Lohmueller Kirk E, Bustamante Carlos D, Clark Andrew G
Department of Biostatistics and Computational Biology, Cornell University, Ithaca, New York 14853, USA.
Genetics. 2009 May;182(1):217-31. doi: 10.1534/genetics.108.099275. Epub 2009 Mar 2.
We propose a novel approximate-likelihood method to fit demographic models to human genomewide single-nucleotide polymorphism (SNP) data. We divide the genome into windows of constant genetic map width and then tabulate the number of distinct haplotypes and the frequency of the most common haplotype for each window. We summarize the data by the genomewide joint distribution of these two statistics-termed the HCN statistic. Coalescent simulations are used to generate the expected HCN statistic for different demographic parameters. The HCN statistic provides additional information for disentangling complex demography beyond statistics based on single-SNP frequencies. Application of our method to simulated data shows it can reliably infer parameters from growth and bottleneck models, even in the presence of recombination hotspots when properly modeled. We also examined how practical problems with genomewide data sets, such as errors in the genetic map, haplotype phase uncertainty, and SNP ascertainment bias, affect our method. Several modifications of our method served to make it robust to these problems. We have applied our method to data collected by Perlegen Sciences and find evidence for a severe population size reduction in northwestern Europe starting 32,500-47,500 years ago.

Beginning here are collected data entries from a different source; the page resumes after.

(* ===== verification/ScopeClass.v ===== *)
(** * [pkg/scope] classes, the lattice and the built-in table (class.go, profile.go)

    Every repository path has one class. The core rows and the shipped
    ecosystem profiles make the pattern table, in class order; [classify]
    walks it. [CheckMove] is the lattice of reclassifications configuration
    may ask for. A [Class] is a string, as in the code: unknown classes exist
    and are protected. *)

From Stdlib Require Import Ascii.
From S2P Require Import Prelude.
From S2P Require Import GoStrings.
From S2P Require Import GoPath.
From S2P Require Import ScopeGlob.

(** ** Classes (class.go) *)

Abbreviation Class_ := string (only parsing).

Definition ClassControl := "control".
Definition ClassSecret := "secret".
Definition ClassCI := "ci".
Definition ClassDeploy := "deploy".
Definition ClassTestConfig := "test-config".
Definition ClassDeps := "deps".
Definition ClassAgentContext := "agent-context".
Definition ClassGenerated := "generated".
Definition ClassTest := "test".
Definition ClassDocs := "docs".
Definition ClassSource := "source".
Definition ClassOther := "other".

Definition classOrder : list Class_ :=
  [ClassControl; ClassSecret; ClassCI; ClassDeploy; ClassTestConfig; ClassDeps;
   ClassAgentContext; ClassGenerated; ClassTest; ClassDocs; ClassSource; ClassOther].

Fixpoint rank_in (l : list string) (c : string) (i : Z) : Z :=
  match l with
  | [] => -1
  | k :: l' => if String.eqb k c then i else rank_in l' c (i + 1)
  end.

Definition classRank (c : Class_) : Z := rank_in classOrder c 0.
Definition Valid (c : Class_) : bool := 0 <=? classRank c.

Inductive Sensitivity := Protected | Sensitive | Normal.
#[export] Instance Sensitivity_eq_dec : EqDecision Sensitivity.
Proof. solve_decision. Defined.
Record Effective := mkEffective {
  Enabled : bool;
  e_Classes : list Class_;
  e_Caps : Caps;
  BaseSHA : string;
  liftable : gmap string bool;
  patterns : list layerPattern;
  bead : list (list string);
  profiles : list string;
  tbl : option (list tableRow);
}.

(** [Effective{}]. *)
Definition Effective_zero : Effective :=
  mkEffective false [] (mkCaps 0 0 0 0 0) "" ∅ [] [] [] None.

Definition Effective_table (e : Effective) : list tableRow := default defaultTable (tbl e).

(** [m[c]] of a [map[Class]bool]. *)
Definition flag (m : gmap string bool) (c : Class_) : bool := default false (m !! c).

Definition orderedClasses (set : gset string) : list Class_ := filter (λ c, c ∈ set) classOrder.

Definition intersectSet (have : gset string) (with_ : list Class_) : gset string :=
  filter (λ c, c ∈ have) (list_to_set with_).

Definition lower_cap (dst : Z) (v : option Z) : Z :=
  match v with Some v => if v <? dst then v else dst | None => dst end.

Definition lower_caps (c : Caps) (l : CapsPolicy) : Caps := {|
  MaxFiles := lower_cap (MaxFiles c) (cp_MaxFiles l);
  MaxLines := lower_cap (MaxLines c) (cp_MaxLines l);
  MaxDeletes := lower_cap (MaxDeletes c) (cp_MaxDeletes l);
  MaxFileBytes := lower_cap (MaxFileBytes c) (cp_MaxFileBytes l);
  MaxPatchBytes := lower_cap (MaxPatchBytes c) (cp_MaxPatchBytes l);
|}.

Record layer_entry := mkLayerEntry { le_name : string; le_layer : Layer; le_p : Policy }.

Definition layer_patterns (l : layer_entry) : list layerPattern :=
  concat (map (λ k, map (λ pat, mkLayerPattern pat (le_layer l) (le_name l) (pk_key k) (pk_to k))
                      (pk_patterns k)) (patternKeys (le_p l))).

(** What the loop over the layers keeps: the allowed set, the caps, the lift
    flags and the configured patterns. *)
Record fold_state := mkFoldState {
  fs_allowed : gset string;
  fs_caps : Caps;
  fs_liftable : gmap string bool;
  fs_patterns : list layerPattern;
}.

Definition fold_layer (s : fold_state) (l : layer_entry) : fold_state := {|
  fs_allowed := match p_Classes (le_p l) with
                | Some cs => intersectSet (fs_allowed s) cs
                | None => fs_allowed s
                end;
  fs_caps := lower_caps (fs_caps s) (p_Caps (le_p l));
  fs_liftable := fold_left (λ m c, <[c := false]> m) (DenyLift (le_p l)) (fs_liftable s);
  fs_patterns := fs_patterns s ++ layer_patterns l;
|}.

Definition layers_of (i : Input) : list layer_entry :=
  [mkLayerEntry "instance" LayerOperator (in_Instance i);
   mkLayerEntry "group" LayerOperator (in_Group i);
   mkLayerEntry "project" LayerProject (in_Project i)].

Definition row_liftable (optIn : list Class_) (l : list Class_) : gmap string bool :=
  fold_left (λ m c, <[c := containsClass optIn c]> m) l ∅.

Definition Fold (i : Input) : result fold_error Effective :=
  if negb (shaRe (in_BaseSHA i)) then Err (BadBaseSHA (in_BaseSHA i))
  else match Row_validate (in_Row i) with
  | Some e => Err e
  | None =>
  match first_error (λ l, LayerInvalid (le_name l) <$> Policy_Validate (le_p l) (le_layer l)) (layers_of i) with
  | Some e => Err e
  | None =>
  match first_error (λ c, if Liftable c then None else Some (OptInNotLiftable c)) (in_LiftOptIn i) with
  | Some e => Err e
  | None =>
  match SelectProfiles (in_Project i) [in_Instance i; in_Group i] with
  | Err e => Err (SelectionRefused e)
  | Ok profiles =>
      let s := fold_left fold_layer (layers_of i)
                 (mkFoldState (list_to_set (r_Classes (in_Row i))) (r_Caps (in_Row i))
                    (row_liftable (in_LiftOptIn i) (r_Liftable (in_Row i))) []) in
      Ok {| Enabled := in_Enabled i; e_Classes := orderedClasses (fs_allowed s);
            e_Caps := fs_caps s; BaseSHA := in_BaseSHA i; liftable := fs_liftable s;
            patterns := fs_patterns s; bead := []; profiles := profiles;
            tbl := Some (buildTable shipped profiles) |}
  end end end end.

(** ** Lifts *)

Record Lift := mkLift { lift_classes : string; lift_trigger : string; lift_workflow : string }.
Definition Lift_zero : Lift := mkLift "" "" "".

Definition comma : Ascii.ascii := ","%char.

Definition Has (l : Lift) (c : Class_) : bool :=
  if negb (Liftable c) then false
  else existsb (λ k, String.eqb k c) (Split comma (lift_classes l)).

Definition Lift_Empty (l : Lift) : bool := String.eqb (lift_classes l) "".

Definition Lift_Classes (l : Lift) : list Class_ := filter (λ c, Has l c = true) classOrder.

Definition Allows (e : Effective) (c : Class_) (lift : Lift) : bool :=
  if negb (Enabled e) || negb (Valid c) then false
  else if bool_decide (SensitivityOf c = Protected)
  then Liftable c && Has lift c && flag (liftable e) c
  else existsb (λ k, String.eqb k c) (e_Classes e).

Definition Effective_Liftable `{MapRange} (e : Effective) : list Class_ :=
  orderedClasses
    (if Enabled e
     then list_to_set (map fst (filter (λ kv, kv.2 = true ∧ Liftable kv.1 = true) (range_map (liftable e))))
     else ∅).

Definition with_classes (e : Effective) (cs : list Class_) : Effective :=
  mkEffective (Enabled e) cs (e_Caps e) (BaseSHA e) (liftable e) (patterns e) (bead e) (profiles e) (tbl e).

Definition Narrow (e : Effective) (classes : list Class_) : Effective :=
  with_classes e (orderedClasses (intersectSet (list_to_set (e_Classes e)) classes)).

Definition WithBead (e : Effective) (globs : list string) : result fold_error Effective :=
  match globs with
  | [] => Ok e
  | _ => match first_error ValidatePattern globs with
         | Some err => Err (BeadPattern err)
         | None => Ok (mkEffective (Enabled e) (e_Classes e) (e_Caps e) (BaseSHA e) (liftable e)
                         (patterns e) (bead e ++ [globs]) (profiles e) (tbl e))
         end
  end.

Definition InBead (e : Effective) (p : string) : bool :=
  forallb (λ globs, negb (String.eqb (matchAny globs p) "")) (bead e).

Record Grant := mkGrant { Trigger : string; Workflow : string; g_Classes : list Class_ }.

Definition GrantLift `{GoUnicode} (e : Effective) (g : Grant) : Lift * option fold_error :=
  if String.eqb (TrimSpace (Trigger g)) "" || String.eqb (TrimSpace (Workflow g)) ""
  then (Lift_zero, Some LiftNoDispatch)
  else match g_Classes g with
  | [] => (Lift_zero, Some LiftNoClass)
  | cs =>
      if negb (Enabled e) then (Lift_zero, Some LiftDisabled)
      else match first_error (λ c, if negb (Valid c) then Some (LiftUnknownClass c)
                                   else if negb (Liftable c) then Some (LiftFloor c)
                                   else if negb (flag (liftable e) c) then Some (LiftNotGranted c)
                                   else None) cs with
           | Some err => (Lift_zero, Some err)
           | None => (mkLift (Join (orderedClasses (list_to_set cs)) ",") (Trigger g) (Workflow g), None)
           end
  end.

(** ** The classifier (classify.go) *)

Record Refusal := mkRefusal {
  rf_To : Class_; rf_Layer : string; rf_Key : string; rf_Pattern : string; rf_Reason : move_error;
}.

Record Decision := mkDecision {
  Path : string;
  d_Class : Class_;
  d_Builtin : Class_;
  d_Profile : string;
  d_Layer : string;
  d_Key : string;
  d_Pattern : string;
  Refused : list Refusal;
}.

Definition Reclassified (d : Decision) : bool := negb (String.eqb (d_Class d) (d_Builtin d)).

Definition WeakeningDecidable (d : Decision) : bool :=
  if negb (String.eqb (d_Class d) ClassSource) && negb (String.eqb (d_Class d) ClassTest) then true
  else WeakeningPredicate (d_Profile d).

Inductive log_entry :=
| LogRefused (path : string) (from : Class_) (r : Refusal)
| LogReclassified (path : string) (from to : Class_) (layer key pattern : string).

Record Classifier := mkClassifier { c_eff : Effective; c_tbl : list tableRow; c_base : BaseFacts }.

Definition Effective_Classifier (e : Effective) (base : BaseFacts) : Classifier :=
  mkClassifier e (Effective_table e) base.

Definition reclass_keys : list string :=
  ["protected_paths"; "ci_paths"; "test_paths"; "docs_paths"; "source_paths"].

(** The loop over the keys: the refusals met, and the pattern that moved it. *)
Fixpoint consult (pats : list layerPattern) (builtin : Class_) (p : string) (keys : list string) :
    list Refusal * option layerPattern :=
  match keys with
  | [] => ([], None)
  | key :: rest =>
      match List.find (λ lp, String.eqb (lp_key lp) key && negb (String.eqb (lp_to lp) builtin)
                             && Match (lp_pattern lp) p) pats with
      | None => consult pats builtin p rest
      | Some lp =>
          match CheckMove builtin (lp_to lp) (lp_layer lp) with
          | Some err =>
              let '(rs, m) := consult pats builtin p rest in
              (mkRefusal (lp_to lp) (lp_name lp) (lp_key lp) (lp_pattern lp) err :: rs, m)
          | None => ([], Some lp)
          end
      end
  end.

Definition Classify (c : Classifier) (p : string) : Decision * list log_entry :=
  let '(builtin, profile) := classify (c_tbl c) p (c_base c) in
  if negb (cleanRel p) then (mkDecision p builtin builtin profile "" "" "" [], [])
  else
    let '(refused, moved) := consult (patterns (c_eff c)) builtin p reclass_keys in
    let d := match moved with
             | Some lp => mkDecision p (lp_to lp) builtin profile (lp_name lp) (lp_key lp)
                            (lp_pattern lp) refused
             | None => mkDecision p builtin builtin profile "" "" "" refused
             end in
    (d, map (LogRefused p builtin) refused ++
        (if Reclassified d
         then [LogReclassified p builtin (d_Class d) (d_Layer d) (d_Key d) (d_Pattern d)] else [])).

(** ** Lemmas: lists and flags *)

Lemma containsClass_elem l c : containsClass l c = true ↔ c ∈ l.
Proof.
  unfold containsClass. rewrite existsb_elem. setoid_rewrite String.eqb_eq.
  split; [by intros (x & Hx & ->) | eauto].
Qed.

Lemma containsClass_app l l' c :
  containsClass (l ++ l') c = containsClass l c || containsClass l' c.
Proof. apply existsb_app. Qed.
Lemma ResolvePipelineFix_exec i g p :
  let r := exec_rank (CIExecChanges (ResolvePipelineFix i g p)) in
  0 <= r ∧ r <= Z.max (exec_rank (default CIExecManualRun (pf_CIExecChanges p))) 0 ∧
  exec_within r (pf_CIExecChanges i) ∧ exec_within r (pf_CIExecChanges g).
Proof.
  cbv zeta. unfold ResolvePipelineFix. cbn [CIExecChanges FoldPipelineFix pf_CIExecChanges].
  set (x := match pf_CIExecChanges p with Some e => e | None => CIExecManualRun end).
  assert (default CIExecManualRun (pf_CIExecChanges p) = x) as -> by (by destruct (pf_CIExecChanges p)).
  set (op := stricterExec (pf_CIExecChanges i) (pf_CIExecChanges g)).
  destruct (stricterExec_rank x op) as (s & -> & Hs).
  assert (Hop : ∀ y, op = Some y →
    match pf_CIExecChanges i with Some a => exec_rank y <= exec_rank a | None => True end ∧
    match pf_CIExecChanges g with Some a => exec_rank y <= exec_rank a | None => True end).
  { intros y Hy. unfold op in Hy. destruct (pf_CIExecChanges i) as [a|].
    - destruct (stricterExec_rank a (pf_CIExecChanges g)) as (s' & E & Hr). rewrite Hy in E.
      injection E as ->. destruct (pf_CIExecChanges g); lia.
    - simpl in Hy. rewrite Hy. lia. }
  assert (Hnone : op = None → pf_CIExecChanges i = None ∧ pf_CIExecChanges g = None).
  { unfold op. destruct (pf_CIExecChanges i) as [a|]; [|done].
    destruct (stricterExec_rank a (pf_CIExecChanges g)) as (? & E & _). by rewrite E. }
  assert (Hfin : exec_rank (if bool_decide (is_Some (ciExecRank s)) then s else CIExecDeny) =
                 Z.max (exec_rank s) 0).
  { destruct (exec_rank_range s) as [Hr Hi]. case_bool_decide as Hb; [apply Hi in Hb; lia|].
    change (exec_rank CIExecDeny) with 0. destruct (decide (0 <= exec_rank s)); [tauto|lia]. }
  rewrite Hfin. unfold exec_within. destruct op as [y|].
  - destruct (Hop y eq_refl). destruct (pf_CIExecChanges i), (pf_CIExecChanges g); lia.
  - destruct (Hnone eq_refl) as [-> ->]. lia.
Qed.

(** An operator can only tighten a project's fixes. Whatever the three layers
    say, validated or not: a fix class, target or merge class stands only if
    the project (or the default) lists it and no operator layer's list omits
    it; the CI lift needs the project's own opt-in and no veto; the treatment of
    execution-changing fixes is at most as free as each layer's; every number
    and the timeout lies between 0 and its ceiling and at or below each
    layer's value; and a merge mode other than off is the project's own, with
    no operator layer naming another. *)
Theorem ResolvePipelineFix_tightens (i g p : PipelineFixPolicy) :
  let e := ResolvePipelineFix i g p in
  (∀ v, v ∈ FixClasses e ↔ v ∈ fixClassOrder ∧ v ∈ default defaultFixClasses (pf_Classes p) ∧
     list_allows (pf_Classes i) v ∧ list_allows (pf_Classes g) v) ∧
  (∀ v, v ∈ FixTargets e ↔ v ∈ fixTargetOrder ∧ v ∈ default defaultFixTargets (pf_Targets p) ∧
     list_allows (pf_Targets i) v ∧ list_allows (pf_Targets g) v) ∧
  (AllowCI e = true ↔ pf_AllowCI p = Some true ∧ pf_AllowCI i ≠ Some false ∧ pf_AllowCI g ≠ Some false) ∧
  exec_within (exec_rank (CIExecChanges e)) (pf_CIExecChanges i) ∧
  exec_within (exec_rank (CIExecChanges e)) (pf_CIExecChanges g) ∧
  Forall (λ '(n, ceiling, def, proj, a, b),
     0 <= n <= ceiling ∧ n <= Z.max (default def proj) 0 ∧ num_within n a ∧ num_within n b)
    [(FixMaxAttempts e, FixMaxAttemptsCeiling, DefaultFixMaxAttempts, pf_MaxAttempts p, pf_MaxAttempts i, pf_MaxAttempts g);
     (FixMaxChain e, FixMaxChainCeiling, DefaultFixMaxChain, pf_MaxChain p, pf_MaxChain i, pf_MaxChain g);
     (FixVerifyTimeout e, FixVerifyTimeoutCeiling, DefaultFixVerifyTimeout, pf_VerifyTimeout p, pf_VerifyTimeout i, pf_VerifyTimeout g);
     (FixMaxFiles e, FixMaxFilesCeiling, DefaultFixMaxFiles, pf_MaxFiles p, pf_MaxFiles i, pf_MaxFiles g);
     (FixMaxChangedLines e, FixMaxChangedLinesCeiling, DefaultFixMaxChangedLines, pf_MaxChangedLines p, pf_MaxChangedLines i, pf_MaxChangedLines g);
     (MaxPerDay (FixAutoMerge e), AutoMergeMaxPerDayCeiling, DefaultAutoMergeMaxPerDay, am_MaxPerDay (pf_AutoMerge p), am_MaxPerDay (pf_AutoMerge i), am_MaxPerDay (pf_AutoMerge g))] ∧
  mode_agreed (Mode (FixAutoMerge e)) (am_Mode (pf_AutoMerge p)) (am_Mode (pf_AutoMerge i)) (am_Mode (pf_AutoMerge g)).
Proof.
  cbv zeta. pose proof (ResolvePipelineFix_exec i g p) as (_ & _ & Hei & Heg).
  split_and!; [| | |done|done| |].
  - intros v. cbn [ResolvePipelineFix FixClasses FoldPipelineFix pf_Classes].
    by rewrite resolveList_elem, intersectLists_allows.
  - intros v. cbn [ResolvePipelineFix FixTargets FoldPipelineFix pf_Targets].
    by rewrite resolveList_elem, intersectLists_allows.
  - cbn [ResolvePipelineFix AllowCI FoldPipelineFix pf_AllowCI]. apply vetoFold_andAction.
  - rewrite ResolvePipelineFix_timeout. repeat (constructor; [by apply resolveNum_bounds|]). constructor.
  - rewrite ResolvePipelineFix_mode. apply resolveMode_agreed.
Qed.

(** How much documentation is asked: unknown values ask for it always. *)
Definition docs_rank (s : string) : Z := default 99 (requireDocsRank s).

Definition docs_at_least (r : Z) (l : option string) : Prop :=
  match l with Some s => Z.min (docs_rank s) 2 <= r | None => True end.

Lemma stricterDocs_rank x b :
  ∃ s, stricterDocs (Some x) b = Some s ∧
    docs_rank s = match b with Some y => Z.max (docs_rank x) (docs_rank y) | None => docs_rank x end.
Proof.
  destruct b as [y|]; simpl; [|eauto]. fold (docs_rank x). fold (docs_rank y).
  destruct (Z.ltb_spec (docs_rank x) (docs_rank y)); eexists; (split; [done|]); lia.
Qed.

Lemma docs_rank_clamp s :
  docs_rank (if bool_decide (is_Some (requireDocsRank s)) then s else RequireDocsAlways) =
  Z.min (docs_rank s) 2.
Proof.
  unfold docs_rank. case_bool_decide as Hb.
  - destruct Hb as [r Hr]. rewrite Hr. simpl. unfold requireDocsRank in Hr.
    repeat case_match; simplify_eq; lia.
  - destruct (requireDocsRank s) eqn:E; [by destruct Hb; eexists|]. reflexivity.
Qed.

Lemma ResolveChange_docs i g p :
  let r := docs_rank (RequireDocs (ResolveChange i g p)) in
  docs_at_least r (Some (default RequireDocsWhenLabelled (ch_RequireDocs p))) ∧
  docs_at_least r (ch_RequireDocs i) ∧ docs_at_least r (ch_RequireDocs g) ∧ r <= 2.
Proof.
  cbv zeta. unfold ResolveChange. cbn [RequireDocs FoldChange ch_RequireDocs].
  set (x := match ch_RequireDocs p with Some e => e | None => RequireDocsWhenLabelled end).
  assert (default RequireDocsWhenLabelled (ch_RequireDocs p) = x) as -> by (by destruct (ch_RequireDocs p)).
  set (op := stricterDocs (ch_RequireDocs i) (ch_RequireDocs g)).
  destruct (stricterDocs_rank x op) as (s & -> & Hs). rewrite docs_rank_clamp.
  assert (Hop : match ch_RequireDocs i with
                | Some a => ∃ y, op = Some y ∧ docs_rank a <= docs_rank y | None => True end ∧
                match ch_RequireDocs g with
                | Some a => ∃ y, op = Some y ∧ docs_rank a <= docs_rank y | None => True end).
  { unfold op. destruct (ch_RequireDocs i) as [a|].
    - destruct (stricterDocs_rank a (ch_RequireDocs g)) as (y & -> & Hr).
      split; [|destruct (ch_RequireDocs g); [|done]]; exists y; (split; [done|]);
        destruct (ch_RequireDocs g); lia.
    - simpl. split; [done|]. destruct (ch_RequireDocs g); [|done]. eexists. split; [done|lia]. }
  unfold docs_at_least. destruct Hop as [Hi Hg]. split_and!.
  - destruct op; lia.
  - destruct (ch_RequireDocs i); [|done]. destruct Hi as (y & -> & ?). lia.
  - destruct (ch_RequireDocs g); [|done]. destruct Hg as (y & -> & ?). lia.
  - lia.
Qed.

Lemma fold_add_elem l out v :
  v ∈ fold_left (λ out v, if contains out v then out else out ++ [v]) l out ↔ v ∈ out ∨ v ∈ l.
Proof.
  revert out. induction l as [|x l IH]; intros out; simpl; [set_solver|].
  rewrite IH. destruct (contains out x) eqn:E; [apply contains_elem in E|]; set_solver.
Qed.

Lemma unionLists_elem a b v : v ∈ default [] (unionLists a b) ↔ v ∈ default [] a ∨ v ∈ default [] b.
Proof.
  destruct a as [a|], b as [b|]; cbn [unionLists default from_option id]; rewrite ?fold_add_elem; set_solver.
Qed.

Lemma keep_label_elem l out v :
  v ∈ fold_left keep_label l out ↔ v ∈ out ∨ (v ∈ l ∧ validDocsLabel v = true).
Proof.
  revert out. induction l as [|x l IH]; intros out; cbn [fold_left]; [set_solver|].
  rewrite IH. unfold keep_label. destruct (validDocsLabel x) eqn:E; simpl.
  - destruct (contains out x) eqn:E'; simpl; [apply contains_elem in E'|]; set_solver.
  - split; [set_solver|]. intros [?|[[->|?]%elem_of_cons ?]]; [set_solver|congruence|set_solver].
Qed.

(** An operator can only tighten a project's issue changes: lists meet,
    numbers and the timeout stay between 0 and their ceiling and at or below
    each layer's value, documentation is asked for at least as strictly as each
    layer asks, every valid label of any layer adds to the labels that ask for
    it, a test report required by any layer is required, and a merge mode other
    than off is the project's own, with no operator layer naming another. *)
Theorem ResolveChange_tightens (i g p : ChangePolicy) :
  let e := ResolveChange i g p in
  (∀ v, v ∈ Triggers e ↔ v ∈ changeTriggerOrder ∧ v ∈ default defaultChangeTriggers (ch_Triggers p) ∧
     list_allows (ch_Triggers i) v ∧ list_allows (ch_Triggers g) v) ∧
  (∀ v, v ∈ CreateClasses e ↔ v ∈ createClassOrder ∧ v ∈ default defaultCreateClasses (ch_CreateClasses p) ∧
     list_allows (ch_CreateClasses i) v ∧ list_allows (ch_CreateClasses g) v) ∧
  (docs_at_least (docs_rank (RequireDocs e)) (ch_RequireDocs i) ∧
   docs_at_least (docs_rank (RequireDocs e)) (ch_RequireDocs g)) ∧
  (∀ v, v ∈ DocsLabels e ↔ validDocsLabel v = true ∧
     (v ∈ default defaultDocsLabels (ch_DocsLabels p) ∨ v ∈ default [] (ch_DocsLabels i) ∨
      v ∈ default [] (ch_DocsLabels g))) ∧
  (RequireTestReport e = true ↔
     Some true ∈ [ch_RequireTestReport p; ch_RequireTestReport i; ch_RequireTestReport g]) ∧
  Forall (λ '(n, ceiling, def, proj, a, b),
     0 <= n <= ceiling ∧ n <= Z.max (default def proj) 0 ∧ num_within n a ∧ num_within n b)
    [(ChangeMaxAttempts e, ChangeMaxAttemptsCeiling, DefaultChangeMaxAttempts, ch_MaxAttempts p, ch_MaxAttempts i, ch_MaxAttempts g);
     (ChangeMaxOpen e, ChangeMaxOpenCeiling, DefaultChangeMaxOpen, ch_MaxOpen p, ch_MaxOpen i, ch_MaxOpen g);
     (ChangeVerifyTimeout e, ChangeVerifyTimeoutCeiling, DefaultChangeVerifyTimeout, ch_VerifyTimeout p, ch_VerifyTimeout i, ch_VerifyTimeout g);
     (ChangeMaxFiles e, ChangeMaxFilesCeiling, DefaultChangeMaxFiles, ch_MaxFiles p, ch_MaxFiles i, ch_MaxFiles g);
     (ChangeMaxChangedLines e, ChangeMaxChangedLinesCeiling, DefaultChangeMaxChangedLines, ch_MaxChangedLines p, ch_MaxChangedLines i, ch_MaxChangedLines g);
     (MaxPerDay (ChangeAutoMerge e), AutoMergeMaxPerDayCeiling, DefaultAutoMergeMaxPerDay, am_MaxPerDay (ch_AutoMerge p), am_MaxPerDay (ch_AutoMerge i), am_MaxPerDay (ch_AutoMerge g))] ∧
  mode_agreed (Mode (ChangeAutoMerge e)) (am_Mode (ch_AutoMerge p)) (am_Mode (ch_AutoMerge i)) (am_Mode (ch_AutoMerge g)).
Proof.
  cbv zeta. pose proof (ResolveChange_docs i g p) as (_ & Hdi & Hdg & _). split_and!.
  - intros v. cbn [ResolveChange Triggers FoldChange ch_Triggers].
    by rewrite resolveList_elem, intersectLists_allows.
  - intros v. cbn [ResolveChange CreateClasses FoldChange ch_CreateClasses].
    by rewrite resolveList_elem, intersectLists_allows.
  - done.
  - done.
  - intros v. cbn [ResolveChange DocsLabels FoldChange ch_DocsLabels].
    rewrite keep_label_elem, unionLists_elem, unionLists_elem. clear Hdi Hdg.
    destruct (ch_DocsLabels p) as [l|]; simpl; rewrite ?elem_of_nil; tauto.
  - cbn [ResolveChange RequireTestReport FoldChange ch_RequireTestReport].
    destruct (ch_RequireTestReport p) as [[]|], (ch_RequireTestReport i) as [[]|],
      (ch_RequireTestReport g) as [[]|]; simpl; rewrite !elem_of_cons, elem_of_nil; naive_solver.
  - repeat (constructor; [by apply resolveNum_bounds|]). constructor.
  - apply resolveMode_agreed.
Qed.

我们提出了一种新颖的近似似然方法,用于将人口模型拟合到人类全基因组单核苷酸多态性(SNP)数据。我们将基因组划分为具有恒定遗传图谱宽度的窗口,然后统计每个窗口中不同单倍型的数量以及最常见单倍型的频率。我们通过这两个统计量的全基因组联合分布(称为HCN统计量)来汇总数据。使用溯祖模拟来生成不同人口参数下的预期HCN统计量。HCN统计量为解开基于单SNP频率的统计之外的复杂人口结构提供了额外信息。我们的方法在模拟数据上的应用表明,即使在存在重组热点且建模恰当的情况下,它也能可靠地从增长和瓶颈模型中推断参数。我们还研究了全基因组数据集的实际问题,如遗传图谱中的误差、单倍型相位不确定性和SNP确定偏差,如何影响我们的方法。我们对方法进行了若干修改,使其对这些问题具有鲁棒性。我们已将我们的方法应用于Perlegen Sciences收集的数据,并发现有证据表明,在32500 - 47500年前开始,欧洲西北部的人口规模出现了严重下降。